Ja hoor, er is weer een nieuw segment ontdekt waarop de Fransen en Fiat gretig inspringen: de mini-lifestyle-MPV. Haal je surfplank maar uit de schuur. Nog niet zo heel lang geleden had je een klein middenklassertje met een cabine achterop. Daar kon een schilder zijn blikjes verf kwijt, de…
Ja hoor, er is weer een nieuw segment ontdekt waarop de Fransen en Fiat gretig inspringen: de mini-lifestyle-MPV. Haal je surfplank maar uit de schuur.
Nog niet zo heel lang geleden had je een klein middenklassertje met een cabine achterop. Daar kon een schilder zijn blikjes verf kwijt, de loodgieter z’n koppelstukken en de bakker z’n witte puntjes. Er zaten geen achterramen in, op die plek trof je de naam van de betreffende middenstander, eventueel met z’n telefoonnummer.
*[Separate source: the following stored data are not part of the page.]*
(* ===== verification/Console.v ===== *)
(** * Console: what people may do, and how

    [crates/control-plane/src/api.rs]: the handlers of the console with the
    checks they make before they act, and the middlewares in front of them:
    who signs in, what is recorded before and after, and the tokens of the
    internal routes.  A handler is a program (Platform.v): every statement is a
    transaction of its own.  What the network of the payment provider answers
    and the headers of the identity proxy are arguments; the texts of answers
    are left out where a handler only passes on what its operation returned. *)

From S2P Require Import Prelude Http Domain Models Routing Fleet Store Books Catalog Projection Ledger.
From S2P Require Import Reservations Review Wallet Routes Clusters Pools Snapshot Traffic Control.
From S2P Require Import Maintenance Lifecycle Payments Alipay Trial Worker Feed Billing Platform Lists.
Local Open Scope string_scope.
Local Open Scope Z_scope.

(** ** Who asks *)

Record Config := mkConfig {
  cf_internal_token : string;
  cf_alert_webhook_token : option string;
  cf_console_auth : bool;
  cf_default_tenant_id : string;
  cf_auto_join_default_tenant : bool;
  cf_bootstrap_admin_users : list string;
  cf_platform_admin_subjects : list string;
  cf_billing_reviewer_subjects : list string;
  cf_route_pools : list RoutePool;
  cf_alipay : option AlipayConfig }.

Record UserContext := mkUserContext { uc_user : PlatformUser; uc_auth_disabled : bool }.

Definition can_access (c : UserContext) (tenant : string) : bool :=
  uc_auth_disabled c || existsb (λ m, str_eqb (tm_tenant_id m) tenant) (pu_memberships (uc_user c)).
Definition is_owner (c : UserContext) : bool :=
  uc_auth_disabled c || existsb (λ m, str_eqb (tm_role m) "owner") (pu_memberships (uc_user c)).
Definition can_manage (c : UserContext) (tenant : string) : bool :=
  uc_auth_disabled c
  || existsb (λ m, str_eqb (tm_tenant_id m) tenant && str_eqb (tm_role m) "owner") (pu_memberships (uc_user c)).

Definition require_tenant (c : UserContext) (tenant : string) : result ServiceError unit :=
  require (can_access c tenant) Forbidden.
Definition require_owner (c : UserContext) : result ServiceError unit := require (is_owner c) Forbidden.
Definition require_tenant_owner (c : UserContext) (tenant : string) : result ServiceError unit :=
  require (can_manage c tenant) Forbidden.

Definition platform_admin (cfg : Config) (c : UserContext) : result ServiceError unit :=
  require (uc_auth_disabled c || str_in (pu_external_subject (uc_user c)) (cf_platform_admin_subjects cfg))
    Forbidden.
Definition is_billing_reviewer (cfg : Config) (c : UserContext) : bool :=
  negb (uc_auth_disabled c) && str_in (pu_external_subject (uc_user c)) (cf_billing_reviewer_subjects cfg).

Definition require_idempotency_key (h : Headers) : result ServiceError string :=
  let key := default "" (header_str "idempotency-key" h) in
  require ((16 <=? str_len key) && (str_len key <=? 128)) (Invalid "Idempotency-Key must be 16 to 128 bytes") ;;
  mret key.

Section console.
Context `{PlatformLibraries}.
Variable (cfg : Config).

(** The clock and the random identifiers of a statement. *)
Variable (env : nat → Env).

Definition authorize_project (c : UserContext) (project : string) : Program unit :=
  projects ← reads (λ p, Ok (Lists.list_projects p));
  project ← checks (find_by prj_id project projects);
  checks (require_tenant c (prj_tenant_id project)).
Definition authorize_project_owner (c : UserContext) (project : string) : Program unit :=
  projects ← reads (λ p, Ok (Lists.list_projects p));
  project ← checks (find_by prj_id project projects);
  checks (require_tenant_owner c (prj_tenant_id project)).
Definition authorize_billing_review_read (c : UserContext) (project : string) : Program unit :=
  if is_billing_reviewer cfg c then mret tt else authorize_project_owner c project.

Definition on_service (n : nat) (o : op) : Program unit := performs (env n) (OnCore o).
Definition on_registry (n : nat) (o : control_op) : Program unit := on_service n (OnRegistry o).

(** *** People *)

(** The users of the tenants that the caller manages, in these tenants. *)
Definition managed_users (c : UserContext) (l : list PlatformUser) : list PlatformUser :=
  filter (λ u, pu_memberships u ≠ [])
    ((λ u, mkPlatformUser (pu_id u) (pu_external_subject u) (pu_username u) (pu_email u) (pu_status u)
       (pu_last_login_at u) (pu_created_at u) (pu_updated_at u)
       (filter (λ m, can_manage c (tm_tenant_id m) = true) (pu_memberships u))) <$> l).

Definition list_users (c : UserContext) : Program (list PlatformUser) :=
  checks (require_owner c) ;;
  users ← reads (λ p, Ok (Platform.list_users p));
  mret (managed_users c users).

Definition owners_of (tenant : string) (p : Platform) : list MembershipRow :=
  filter (λ m, mb_tenant_id m = tenant ∧ mb_role m = "owner") (rows (memberships p)).

(** [Repository::update_membership]: statements without a transaction. *)
Definition change_membership (user tenant role : string) : Program PlatformUser :=
  checks (require (str_in role ["owner"; "member"]) (Invalid "membership role must be owner or member")) ;;
  _ ← reads (λ p, ok_or (users p !! user) NotFound);
  existing ← reads (λ p, Ok (find_membership user tenant p));
  match existing with
  | Some existing =>
      (if str_eqb (mb_role existing) "owner" && negb (str_eqb role "owner") then
         owners ← reads (λ p, Ok (owners_of tenant p));
         checks (require (1 <? Z.of_nat (length owners)) (Conflict "a tenant must keep at least one owner"))
       else mret tt) ;;
      performs (env 0) (SetRole (mb_id existing) role)
  | None =>
      performs (env 0) (InsertMembership
        (mkMembershipRow (membership_id stable_id user tenant) user tenant role (env_now (env 0))))
  end ;;
  users ← reads (λ p, Ok (Platform.list_users p));
  checks (find_by pu_id user users).

Definition update_membership (c : UserContext) (user tenant role : string) : Program PlatformUser :=
  checks (require_tenant_owner c tenant) ;;
  change_membership user tenant role.

(** *** Projects, keys and policies *)

Definition list_projects (c : UserContext) : Program (list Project) :=
  projects ← reads (λ p, Ok (Lists.list_projects p));
  mret (filter (λ project, can_access c (prj_tenant_id project) = true) projects).

Definition create_project (c : UserContext) (h : Headers) (project : Project) : Program unit :=
  _ ← checks (require_idempotency_key h);
  checks (require_tenant c (prj_tenant_id project)) ;;
  on_service 0 (CreateProject project).

Definition list_api_keys (c : UserContext) : Program (list ApiKey) :=
  keys ← reads (λ p, Ok (Lists.list_api_keys (env_now (env 0)) p));
  mret (filter (λ key, can_access c (ap_tenant_id key) = true) keys).

Definition create_api_key (c : UserContext) (h : Headers) (r : ApiKeyRequest) (random : string) : Program unit :=
  _ ← checks (require_idempotency_key h);
  checks (require_tenant c (akr_tenant_id r)) ;;
  on_service 0 (IssueApiKey r random).

Definition revoke_api_key (c : UserContext) (id : string) : Program unit :=
  keys ← reads (λ p, Ok (Lists.list_api_keys (env_now (env 0)) p));
  key ← checks (find_by ap_id id keys);
  checks (require_tenant c (ap_tenant_id key)) ;;
  on_service 1 (RevokeApiKey id).

Definition list_route_policies (c : UserContext) : Program (list RoutePolicy) :=
  policies ← reads (queries Snapshot.list_route_policies);
  mret (filter (λ policy, can_access c (rt_tenant_id policy) = true) policies).

Definition put_route_policy (c : UserContext) (project model : string) (r : PutRoutePolicy) : Program unit :=
  project ← reads (get_project project);
  checks (require (can_manage c (prj_tenant_id project)) Forbidden) ;;
  pools ← reads (queries (route_pools (cf_route_pools cfg)));
  on_registry 0 (PutRoute project model r pools (pu_id (uc_user c)) "put").

Definition release_action (c : UserContext) (project model : string) (action : ReleaseAction) : Program unit :=
  project ← reads (get_project project);
  checks (require (can_manage c (prj_tenant_id project)) Forbidden) ;;
  pools ← reads (queries (route_pools (cf_route_pools cfg)));
  on_registry 0 (ReleaseRoute project model action pools (pu_id (uc_user c))).

Definition route_history (c : UserContext) (project model : string) (q : HistoryQuery)
    : Program (option Z * list (Z * RouteRevision)) :=
  row ← reads (get_project project);
  checks (require_tenant c (prj_tenant_id row)) ;;
  reads (queries (Routes.route_history project model q)).

Definition route_acks (c : UserContext) (project model : string) : Program (Z * bool * list RouteAck) :=
  project ← reads (get_project project);
  checks (require (can_manage c (prj_tenant_id project)) Forbidden) ;;
  reads (queries (Traffic.route_acks (prj_id project) model)).

(** *** Usage and accounts *)

(** The rows of a summary that the caller may see, summed again. *)
Definition visible (projects : list string) (s : BillingSummary) : BillingSummary :=
  summarize (filter (λ item, pjb_project_id item ∈ projects) (bs_projects s)).

Definition accessible_projects (c : UserContext) (l : list Project) : list string :=
  prj_id <$> filter (λ project, can_access c (prj_tenant_id project) = true) l.

Definition billing_summary (c : UserContext) (project : option string) (from to : option Z)
    : Program BillingSummary :=
  match project with
  | Some id => if is_empty id then mret tt else authorize_project c id
  | None => mret tt
  end ;;
  let start := default (month_floor (env_now (env 0))) from in
  finish ← checks (match to with
                   | Some t => Ok t
                   | None => ok_or (month_next (month_floor start)) (Internal "could not construct next month")
                   end);
  summary ← reads (Platform.billing_summary project start finish);
  projects ← reads (λ p, Ok (Lists.list_projects p));
  mret (visible (accessible_projects c projects) summary).

(** [Repository::billing_account] *)
Definition billing_account (n : nat) (project : string) : Program (Account * Z) :=
  row ← performs (env n) (AccountOf project);
  balance ← performs (env (S n)) (BalanceOf project);
  mret (row, floor_minor_units balance.2).

Definition get_billing_account (c : UserContext) (project : string) : Program (Account * Z) :=
  authorize_project c project ;;
  billing_account 0 project.

Definition update_balance_policy (c : UserContext) (project : string) (enforce : bool) : Program (Account * Z) :=
  authorize_project_owner c project ;;
  on_service 0 (UpdateBalancePolicy project enforce) ;;
  billing_account 1 project.

(** The balance, what is held of it, and what is left. *)
Definition console_billing_position (c : UserContext) (project : string) : Program (Z * Z * Z) :=
  authorize_project c project ;;
  account ← performs (env 0) (AccountOf project);
  cached ← reads (λ p, Ok (balances (core p) !! ac_id account));
  row ← match cached with
        | Some row => mret row
        | None =>
            _ ← performs (env 1) (BalanceOf project);
            reads (λ p, ok_or (balances (core p) !! ac_id account) Database)
        end;
  available ← checks (ok_or (checked_sub (ba_balance_microunits row) (ba_held_microunits row))
                        (Internal "available balance overflow"));
  mret (ba_balance_microunits row, ba_held_microunits row, available).

Definition event_worker_status (c : UserContext) (project : string) : Program Job :=
  authorize_project_owner c project ;;
  account ← billing_account 0 project;
  reads (λ p, ok_or (jobs (core p) !! ac_id account.1) NotFound).

Definition retry_event_worker (c : UserContext) (project reason : string) : Program unit :=
  authorize_project_owner c project ;;
  account ← billing_account 0 project;
  on_service 2 (RetryJob (ac_id account.1) (pu_id (uc_user c)) reason).

Definition console_pending_reservations (c : UserContext) (project : string) (r : PendingRequest)
    : Program (list Reservation * option (Z * string * Z)) :=
  authorize_billing_review_read c project ;;
  reads (queries (pending_reservations (env 0) project r)).

(** *** Reviews *)

Definition submit_billing_evidence (c : UserContext) (project id : string) (r : EvidenceRequest) : Program unit :=
  checks (require (negb (uc_auth_disabled c)) Forbidden) ;;
  authorize_project_owner c project ;;
  on_service 0 (SubmitEvidence project id (pu_id (uc_user c)) (pu_external_subject (uc_user c)) r).

Definition submit_billing_waiver (c : UserContext) (project id : string) (r : WaiverRequest) : Program unit :=
  checks (require (is_billing_reviewer cfg c) Forbidden) ;;
  on_service 0 (SubmitWaiver project id (pu_id (uc_user c)) (pu_external_subject (uc_user c)) r).

Definition decide_billing_review (c : UserContext) (project id : string) (r : DecisionRequest) : Program unit :=
  checks (require (is_billing_reviewer cfg c) Forbidden) ;;
  on_service 0 (Decide project id (pu_id (uc_user c)) (pu_external_subject (uc_user c)) r).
De reden waarom men in zulke autootjes reed, is simpel: ze waren spotgoedkoop. Een beetje vinyl op de laadvloer, een plankje hout tegen de zijkant, wat kost dat nou?
Plots bleek er interesse te zijn in dergelijke auto’s vanuit ‘de gewone mensen’, mensen die niets met enig ambacht te maken hadden, mensen die een gewone kantoorbaan hebben. Waarom? Omdat die autootjes veel goedkoper waren dan een normale gezinsauto. Want zaag er een paar ramen in en schroef een achterbank op de bodem en je hebt een ruime, zij het Spartaanse familieauto. Berlingo’s, Partners, Kangoo’s – links en rechts zag je er hele gezinnen in rondrijden. Inmiddels is de nieuwste generatie van deze zogeheten MPV’s op de markt en toen bedacht men: ze kunnen nog kleiner, maar net zo praktisch én goedkoper. Tada! We krijgen een Bipper, een Nemo en van Fiat de Qubo. Je bent zojuist getuige van de geboorte van het mini-MPV-segment (al zullen enkele Japanse merken dat bestrijden).
Geef toe: als je in zo’n busje met ramen rijdt, heb je niks met auto’s. Het maakt je niet uit hoe-ie eruit ziet, het gaat je erom dat-ie zo min mogelijk kost, zo zuinig mogelijk is en zo veel mogelijk ruimte biedt. Dat anderen denken dat je een grijze kantoormuis bent maakt niet uit. Dat, precies dát is de reden waarom je in de advertenties voor dit soort auto’s altijd speelse jonge vriendjes en vriendinnetjes ziet, op het strand, met surfplanken, in bikini, met witte tanden en strakke lijven. De werkelijkheid is anders. Dat weet jij, dat weten wij. Wij hebben geen strak lijf, geen vriendinnetjes die de hele dag in bikini lopen en onze surfplank is tien jaar geleden uit de tuin gejat. Zijn wij werkelijk de doelgroep? Laten we maar eens doen alsof.
Voor me staat en gifgroene Qubo. Het moet gezegd: hij ziet er best geinig uit. Hij heeft wat weg van een grote Panda met de lippen van Marijke Helwegen. Alleen is dit geen trillend, oud en verbouwd karretje, maar een geheel nieuw ontworpen MPV’tje. In samenwerking met Peugeot en Citroën nog wel. De weglopende achterruiten stralen zelfs iets dynamisch uit. Sleutels! Binnenin is het, eh, functioneel. Eenvoudige plastics, tig bekerhouders, opbergvakjes en meer van die handigheden, maar verwacht geen hoogstandjes. Wel kun je er vier volwassenen in kwijt, met een beetje inschikken. Rijden is geen heel groot feest. Natuurlijk, we rijden wel eens iets anders, maar zelfs als we dat buiten beschouwing laten, is de 1,3-diesel met 75 pk gewoonweg traag. Niet onaardig trouwens, maar wel traag. De besturing is zoals het behoort te zijn: vaagachtig, redelijk indirect, net gevoelig genoeg.
Nu moeten we een conclusie trekken. Nou ja, we blijven het een beetje armoe vinden, zo’n busje. Binnenin is het allemaal heel erg gericht op functie, niet op luxe. Logisch, dat hoort bij dit segment. De buitenkant vinden we wel kek. We denken dat Fiat hiermee een goede zet doet om meer autootjes te verkopen. We zijn blij dat we er zelf niet dagelijks in hoeven te rijden, maar als jij er per se een wilt, neem dan deze gifgroene, schroef je surfboard op het dak en we beloven je dat we je niet zullen uitlachen.